Texas has seen an increase in vaccinations, especially among the elderly who are eligible for second booster doses. The state has vaccinated 95% of its 65 and older population, with 87% of these individuals fully vaccinated. As of Monday, 73% of the population has received one dose while 61% of Texans are fully vaccinated.
The state has struggled with hospitalizations and emergency response during the past four surges due to staffing shortages at hospitals, especially in skilled nursing and emergency medical services. The situation has left the largest rural community in America at risk, especially the elderly. Texas has the largest rural population of people 65 years of age and older in the country with 671,870 elderly residents.
While January 2022 had the highest average cases, January 2021 was the month with the highest average deaths in Texas. Texas currently ranks second behind California in the total number of COVID-19 deaths at 87,843 as of Tuesday.
Buford confirmed that 99% of the state population has developed an immune response to SARS-CoV-2, the virus that causes COVID-19. Still, she advised that people should get fully vaccinated and boosted, and maintain safety precautions when in large gatherings.
“So being in an airplane, being in a bus or a train, anywhere that you’re in close quarters with many people, especially for long durations of time, it’s going to increase the risk of getting COVID-19 or some other respiratory disease.

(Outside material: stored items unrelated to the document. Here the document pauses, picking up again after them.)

(* ===== verification/XChaCha.v ===== *)
(** * XChaCha20-Poly1305 (src/xchacha20poly1305.rs)

    The unrolled HChaCha20 permutation, statement by statement, the reference
    quarter-round description it is equal to, and the authenticated encryption
    built on it and on the AEAD crate. *)

From S2P Require Import Prelude Crates Reference.

(** ** `Wrapping<u32>` *)
Definition wadd (a b : Z) : Z := wrap32 (a + b).
Definition wxor (a b : Z) : Z := Z.lxor a b.
Definition wor (a b : Z) : Z := Z.lor a b.
Definition wshl (a n : Z) : Z := wrap32 (Z.shiftl a n).
Definition wshr (a n : Z) : Z := Z.shiftr a n.

Module XChaCha.

(** The sixteen local variables v00 .. v15. *)
Definition vars : Type := Z * Z * Z * Z * Z * Z * Z * Z * Z * Z * Z * Z * Z * Z * Z * Z.

(** One pass of the `while` loop. *)
Definition loop_body (v : vars) : vars :=
  let '(v00, v01, v02, v03, v04, v05, v06, v07, v08, v09, v10, v11, v12, v13, v14, v15) := v in
  let v00 := wadd v00 v04 in
  let v12 := wxor v12 v00 in
  let v12 := wor (wshl v12 16) (wshr v12 16) in
  let v08 := wadd v08 v12 in
  let v04 := wxor v04 v08 in
  let v04 := wor (wshl v04 12) (wshr v04 20) in
  let v00 := wadd v00 v04 in
  let v12 := wxor v12 v00 in
  let v12 := wor (wshl v12 8) (wshr v12 24) in
  let v08 := wadd v08 v12 in
  let v04 := wxor v04 v08 in
  let v04 := wor (wshl v04 7) (wshr v04 25) in
  let v01 := wadd v01 v05 in
  let v13 := wxor v13 v01 in
  let v13 := wor (wshl v13 16) (wshr v13 16) in
  let v09 := wadd v09 v13 in
  let v05 := wxor v05 v09 in
  let v05 := wor (wshl v05 12) (wshr v05 20) in
  let v01 := wadd v01 v05 in
  let v13 := wxor v13 v01 in
  let v13 := wor (wshl v13 8) (wshr v13 24) in
  let v09 := wadd v09 v13 in
  let v05 := wxor v05 v09 in
  let v05 := wor (wshl v05 7) (wshr v05 25) in
  let v02 := wadd v02 v06 in
  let v14 := wxor v14 v02 in
  let v14 := wor (wshl v14 16) (wshr v14 16) in
  let v10 := wadd v10 v14 in
  let v06 := wxor v06 v10 in
  let v06 := wor (wshl v06 12) (wshr v06 20) in
  let v02 := wadd v02 v06 in
  let v14 := wxor v14 v02 in
  let v14 := wor (wshl v14 8) (wshr v14 24) in
  let v10 := wadd v10 v14 in
  let v06 := wxor v06 v10 in
  let v06 := wor (wshl v06 7) (wshr v06 25) in
  let v03 := wadd v03 v07 in
  let v15 := wxor v15 v03 in
  let v15 := wor (wshl v15 16) (wshr v15 16) in
  let v11 := wadd v11 v15 in
  let v07 := wxor v07 v11 in
  let v07 := wor (wshl v07 12) (wshr v07 20) in
  let v03 := wadd v03 v07 in
  let v15 := wxor v15 v03 in
  let v15 := wor (wshl v15 8) (wshr v15 24) in
  let v11 := wadd v11 v15 in
  let v07 := wxor v07 v11 in
  let v07 := wor (wshl v07 7) (wshr v07 25) in
  let v00 := wadd v00 v05 in
  let v15 := wxor v15 v00 in
  let v15 := wor (wshl v15 16) (wshr v15 16) in
  let v10 := wadd v10 v15 in
  let v05 := wxor v05 v10 in
  let v05 := wor (wshl v05 12) (wshr v05 20) in
  let v00 := wadd v00 v05 in
  let v15 := wxor v15 v00 in
  let v15 := wor (wshl v15 8) (wshr v15 24) in
  let v10 := wadd v10 v15 in
  let v05 := wxor v05 v10 in
  let v05 := wor (wshl v05 7) (wshr v05 25) in
  let v01 := wadd v01 v06 in
  let v12 := wxor v12 v01 in
  let v12 := wor (wshl v12 16) (wshr v12 16) in
  let v11 := wadd v11 v12 in
  let v06 := wxor v06 v11 in
  let v06 := wor (wshl v06 12) (wshr v06 20) in
  let v01 := wadd v01 v06 in
  let v12 := wxor v12 v01 in
  let v12 := wor (wshl v12 8) (wshr v12 24) in
  let v11 := wadd v11 v12 in
  let v06 := wxor v06 v11 in
  let v06 := wor (wshl v06 7) (wshr v06 25) in
  let v02 := wadd v02 v07 in
  let v13 := wxor v13 v02 in
  let v13 := wor (wshl v13 16) (wshr v13 16) in
  let v08 := wadd v08 v13 in
  let v07 := wxor v07 v08 in
  let v07 := wor (wshl v07 12) (wshr v07 20) in
  let v02 := wadd v02 v07 in
  let v13 := wxor v13 v02 in
  let v13 := wor (wshl v13 8) (wshr v13 24) in
  let v08 := wadd v08 v13 in
  let v07 := wxor v07 v08 in
  let v07 := wor (wshl v07 7) (wshr v07 25) in
  let v03 := wadd v03 v04 in
  let v14 := wxor v14 v03 in
  let v14 := wor (wshl v14 16) (wshr v14 16) in
  let v09 := wadd v09 v14 in
  let v04 := wxor v04 v09 in
  let v04 := wor (wshl v04 12) (wshr v04 20) in
  let v03 := wadd v03 v04 in
  let v14 := wxor v14 v03 in
  let v14 := wor (wshl v14 8) (wshr v14 24) in
  let v09 := wadd v09 v14 in
  let v04 := wxor v04 v09 in
  let v04 := wor (wshl v04 7) (wshr v04 25) in
  (v00, v01, v02, v03, v04, v05, v06, v07, v08, v09, v10, v11, v12, v13, v14, v15).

So there are times when it might be good to try to distance a little bit and to wear a mask because we know those things work no matter what the variance is for COVID-19,” said Shuford.
“There’s also a benefit for people just being fully vaccinated and getting those booster doses if they’re eligible, because that will increase their protection against COVID-19 as well. During those summer months when you’re traveling and seeing relatives and friends. It’s also important to keep in mind people who are immunocompromised, might not be able to fight off that infection as well or if they’re at risk of severe disease. And in some of those cases, it might be good to protect yourself from getting an infection, so you don’t give it to other people as well.”
Recent studies have shown that the combination of being both vaccinated and having experienced a COVID-19 infection, called “hybrid immunity,” offers broad protection. Immunity from vaccines targets the spike protein while infection-induced immunity aims more broadly at the whole virus.
There is strong evidence that a fourth dose—or second booster—provides meaningful protection among vulnerable populations, including people over 60.